*** DATA PROVIDED ***

(** * ROW: one line of the terminal text buffer (src/buffer/out/Row.hpp, Row.cpp)

    A shallow embedding of the [ROW] class: the packed character buffer
    [_chars], the column-to-offset table [_indices], the run-length encoded
    attributes [_attr] and the two flags, together with the member functions
    that read and mutate them.

    Conventions of the embedding.
    - [wchar_t] is the 16-bit code unit of the target platform, stored
      little-endian; the character buffer is modelled at byte granularity
      because [memcpy] and [memmove] count bytes while [wmemset] and
      [std::wstring_view] count code units.
    - [uint16_t] and [size_t] values are integers of [Z]; every wrap-around
      of the source is written out ([mod 2^16], [mod 2^64]).
    - A member function returns an [outcome]: it completes, it throws, or it
      touches memory outside an allocation. *)

From Stdlib Require Import ZArith List Lia Bool.
Import ListNotations.
Local Open Scope Z_scope.

(** ** Machine integers *)

Definition u16 (z : Z) : Z := z mod 2 ^ 16.
Definition usize (z : Z) : Z := z mod 2 ^ 64.

(** The blank glyph, [UNICODE_SPACE] and [L' ']. *)
Definition UNICODE_SPACE : Z := 32.

(** ** Code units and bytes *)

Definition wchar_bytes (c : Z) : list Z := [c mod 256; (c / 256) mod 256].

Fixpoint wstr_bytes (s : list Z) : list Z :=
  match s with
  | [] => []
  | c :: s' => wchar_bytes c ++ wstr_bytes s'
  end.

Fixpoint bytes_wstr (b : list Z) : list Z :=
  match b with
  | lo :: hi :: b' => (lo + 256 * hi) :: bytes_wstr b'
  | _ => []
  end.

(** ** Outcomes *)

Inductive exn : Type :=
| E_INVALIDARG
| bad_alloc.

Inductive outcome (S A : Type) : Type :=
| Done (a : A)
| Thrown (e : exn) (s : S)
| Undefined.
Arguments Done {S A} a.
Arguments Thrown {S A} e s.
Arguments Undefined {S A}.

Definition bind {S A B : Type} (m : outcome S A) (k : A -> outcome S B)
  : outcome S B :=
  match m with
  | Done a => k a
  | Thrown e s => Thrown e s
  | Undefined => Undefined
  end.

Definition access {S A : Type} (o : option A) : outcome S A :=
  match o with
  | Some a => Done a
  | None => Undefined
  end.

Declare Scope outcome_scope.
Delimit Scope outcome_scope with outcome.
Notation "x <- m ;; k" := (bind m (fun x => k))
  (at level 61, m at next level, right associativity) : outcome_scope.
Notation "' p <- m ;; k" := (bind m (fun q => let p := q in k))
  (at level 61, p pattern, m at next level, right associativity) : outcome_scope.
Local Open Scope outcome_scope.

(** ** Raw memory of one allocation, addressed in bytes *)

Definition load_bytes (m : list Z) (off n : Z) : option (list Z) :=
  if (0 <=? off) && (0 <=? n) && (off + n <=? Z.of_nat (length m))
  then Some (firstn (Z.to_nat n) (skipn (Z.to_nat off) m))
  else None.

Definition store_bytes (m : list Z) (off : Z) (src : list Z) : option (list Z) :=
  if (0 <=? off) && (off + Z.of_nat (length src) <=? Z.of_nat (length m))
  then Some (firstn (Z.to_nat off) m ++ src
             ++ skipn (Z.to_nat off + length src) m)
  else None.

(** [memcpy(dst + doff, src + soff, n)], all three counted in bytes. *)
Definition memcpy (dst : list Z) (doff : Z) (src : list Z) (soff n : Z)
  : option (list Z) :=
  match load_bytes src soff n with
  | Some b => store_bytes dst doff b
  | None => None
  end.

(** [memmove] inside one allocation. *)
Definition memmove (m : list Z) (doff soff n : Z) : option (list Z) :=
  memcpy m doff m soff n.

(** [wmemset(p, c, n)] writes [n] code units. *)
Definition wmemset (m : list Z) (c : Z) (n : Z) : option (list Z) :=
  if 0 <=? n then store_bytes m 0 (wstr_bytes (repeat c (Z.to_nat n)))
  else None.

(** ** Attributes *)

(** The text attribute is an opaque value compared with [==]. *)
Definition TextAttribute : Type := Z.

***

● **PROMPT**
One number should be returned: how many lines in the records contain the word "doff".

● **SOLUTION TO THIS PROBLEM**
5